FORUM KEADILAN – Wakil Ketua Komisi X DPR RI dari Fraksi PKB Lalu Hadrian Irfani merespons penetapan tiga tersangka kasus kematian dokter Aulia Risma Lestari, mahasiswi Program Pendidikan Dokter Spesialis (PPDS) Anestesi Universitas Diponegoro (Undip) Semarang. Dia meminta kampus lain berbenah.
Lalu Ari, sapaan akrab Lalu Hadrian Irfani, mengapresiasi langkah polisi yang telah menetapkan tiga tersangka dalam kasus dokter Aulia. Walaupun penetapan tersangka itu cukup lama sejak kematian dr Aulia.
“Kami apresiasi kerja keras polisi dalam mengusut dan menetapkan tiga tersangka dalam kasus bullying yang menyebabkan kematian dokter Aulia,” kata Lalu Ari di Jakarta, Kamis, 26/12/2024.
Ketiga tersangka itu ialah Kepala Program Studi (Prodi) Anestesiologi Fakultas Kedokteran (FK) Universitas Diponegoro (Undip) dokter Taufik Eko Nugroho, Kepala Staf Medis Prodi Anastesi Undip Sri Maryani, dan senior dokter Aulia berinsial ZYA.

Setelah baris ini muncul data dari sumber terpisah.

(** What a rule's bucket holds when one more usage fits it. *)
Definition fits (r : ExerciseControlRuleUsage) (w : list ExerciseControlActiveUsage) : Prop :=
  match metric (limit r) with
  | m_count maximum => Z.of_nat (length w) + 1 ≤ maximum
  | m_amount maximum u =>
      forallb (usage_matches u) w = true ∧ (dec_value (usage r) + sum_values w <= dec_value maximum)%Q
  end.

Lemma exerciseControlRuleVerdict_spec r active atMs :
  isWellFormedExerciseRuleUsage r = true →
  match metric (limit r) with m_count _ => True | m_amount m _ => isCanonicalDecimal m EXERCISE_DECIMAL_MAXIMUM_DIGITS = true end →
  Z.of_nat (length active) < 2 ^ 32 →
  match exerciseControlRuleVerdict r active atMs with
  | Ok within => fits r (windowed (window (limit r)) active atMs)
  | Ok exceeded =>
      match metric (limit r) with
      | m_count maximum => maximum < Z.of_nat (length (windowed (window (limit r)) active atMs)) + 1
      | m_amount maximum u => forallb (usage_matches u) (windowed (window (limit r)) active atMs) = true ∧
          (dec_value maximum < dec_value (usage r) + sum_values (windowed (window (limit r)) active atMs))%Q
      end
  | Ok unit_mismatch => ∃ m u, metric (limit r) = m_amount m u ∧
      forallb (usage_matches u) (windowed (window (limit r)) active atMs) = false
  | Throw _ => False
  end.
Proof.
  intros Hu Hmax Hlen. unfold exerciseControlRuleVerdict, fits, isWellFormedExerciseRuleUsage in *.
  destruct (metric (limit r)) as [maximum|maximum u] eqn:Em.
  { destruct (Z.leb_spec (Z.of_nat (length (windowed (window (limit r)) active atMs)) + 1) maximum); lia. }
  assert (length (windowed (window (limit r)) active atMs) ≤ length active)%nat as Hw.
  { unfold windowed. destruct (window (limit r)); [done|]. apply filter_length_le. }
  set (w := windowed (window (limit r)) active atMs) in *.
  pose proof (sum_usage_spec u w (usage r) 1 (usage_partial_total _ Hu)) as Hs.
  assert (1 + Z.of_nat (length w) ≤ 10 ^ 10) as Hb by lia. specialize (Hs Hb).
  destruct (forallb (usage_matches u) w) eqn:Hm.
  - destruct Hs as (t&->&Ht&Hv). cbn [result_bind].
    rewrite compareCanonicalDecimals_value; [|done|].
    2: { eapply isCanonicalDecimal_weaken; [|exact Hmax]. unfold EXERCISE_DECIMAL_MAXIMUM_DIGITS, MAX_SAFE_INTEGER. lia. }
    cbn [result_bind]. destruct (Qcompare (dec_value t) (dec_value maximum)) eqn:E.
    + split; [done|]. rewrite <-Hv. apply Qle_alt. by rewrite E.
    + split; [done|]. rewrite <-Hv. apply Qle_alt. by rewrite E.
    + split; [done|]. rewrite <-Hv. by apply Qgt_alt in E.
  - rewrite Hs. cbn. eauto.
Qed.

(** The admission rule is exact. On a well-formed rule it always answers: a
    count rule is within exactly when one more active use stays at or below the
    maximum, an amount rule exactly when every active use in the window is in
    the rule's unit and the exact decimal sum including this use stays at or
    below the maximum. No rounding, no overflow, no throw. *)
Theorem exerciseControlRuleVerdict_exact (r : ExerciseControlRuleUsage) (active : list ExerciseControlActiveUsage) (atMs : option Z) :
  isWellFormedExerciseRuleUsage r = true →
  match metric (limit r) with m_count _ => True | m_amount m _ => isCanonicalDecimal m EXERCISE_DECIMAL_MAXIMUM_DIGITS = true end →
  Z.of_nat (length active) < 2 ^ 32 →
  (∃ v, exerciseControlRuleVerdict r active atMs = Ok v) ∧
  (exerciseControlRuleVerdict r active atMs = Ok within ↔ fits r (windowed (window (limit r)) active atMs)).
Proof.
  intros Hu Hm Hl. pose proof (exerciseControlRuleVerdict_spec r active atMs Hu Hm Hl) as Hs. unfold fits in *.
  destruct (exerciseControlRuleVerdict r active atMs) as [[]|]; (split; [eauto|]); try done.
  - split; [done|]. destruct (metric (limit r)); [lia|]. intros [_ Hle]. destruct Hs as [_ Hlt].
    by destruct (Qlt_not_le _ _ Hlt).
  - split; [done|]. destruct Hs as (m&u&->&Hf). intros [Ht _]. congruence.
Qed.

Lemma exerciseControlRuleVerdict_exact_witness :
  let rule := {| limit := {| limitId := "daily"; scopeKey := "org"; metric := m_amount "0.3" "USD"; window := lifetime |}; usage := "0.2" |} in
  let active := [{| au_metric_is_amount := true; au_unit := Some "USD"; au_usage := "0.1"; au_reservedAtMs := Some 5 |}] in
  exerciseControlRuleVerdict rule active (Some 10) = Ok within ∧ fits rule active.
Proof.
  cbv zeta. split; [vm_compute; reflexivity|].
  apply (exerciseControlRuleVerdict_exact {| limit := {| limitId := "daily"; scopeKey := "org"; metric := m_amount "0.3" "USD"; window := lifetime |}; usage := "0.2" |}
    [{| au_metric_is_amount := true; au_unit := Some "USD"; au_usage := "0.1"; au_reservedAtMs := Some 5 |}] (Some 10)); vm_compute; reflexivity.
Defined.

(** ** Snapshots of the policy's answer *)

Lemma bucket_text_inj a b c d : bucket_text a b = bucket_text c d → a = c ∧ b = d.
Proof.
  unfold bucket_text. intros E. text_peel E. apply json_string_inj in E as [-> E]. text_peel E.
  by apply json_string_inj in E as [-> _].
Qed.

Lalu Ari mengatakan, kasus bullying dokter Aulia harus menjadi pelajaran bagi PPDS di perguruan tinggi lainnya. Kasus tersebut betul-betul mencoreng nama baik kampus, terutama pada pendidikan kedokteran.
Legislator asal Dapil Nusa Tenggara Barat (NTB) II itu menegaskan, kampus yang menyelenggarakan PPDS harus berbenah dan membersihkan proses pendidikan dari berbagai praktik yang menyimpang.
“Perguruan tinggi yang menyelenggarakan PPDS harus melakukan perbaikan. Jangan ada lagi bullying, jangan ada lagi pemerasan, dan jangan ada praktik-praktik menyimpang lainnya. Setop,” tegas Lalu Ari.
Dia menegaskan, kajian Komisi Pemberantasan Korupsi (KPK) terkait pelaksanaan PPDS harus menjadi pelajaran. Hasil kajian KPK mengungkapkan kebobrokan program pendidikan tersebut.
Misalnya, terkait biaya tambahan mulai Rp1 juta hingga Rp25 juta yang harus dikeluarkan selama PPDS. Biaya itu tidak resmi dan tidak bisa dipertanggungjawabkan akuntabilitasnya.
Selain biaya tambahan, ada juga pungutan dari peserta PPDS yang digunakan untuk berbagai hal. Misalnya, kebutuhan dosen untuk touring motor atau sepeda.
Temuan KPK mengungkapkan bahwa peserta PPDS biasanya bekerja sama dengan teman seangkatannya untuk memenuhi kebutuhan dosen atau senior mereka. Hal itu jelas memberatkan peserta PPDS.
Peserta PPDS juga diminta menunjukkan saldo rekening saat tahapan wawancara dalam proses seleksi PPDS. Berdasarkan survei KPK, terdapat 58 responden yang mengaku diminta untuk menunjukkan saldo tabungannya.
Sebanyak enam responden di antaranya menunjukkan saldo tabungan dengan nominal lebih dari Rp500 juta, empat responden dengan saldo Rp250-500 juta, 11 responden dengan saldo Rp100-250 juta, dan 19 responden dengan saldo kurang dari Rp100 juta.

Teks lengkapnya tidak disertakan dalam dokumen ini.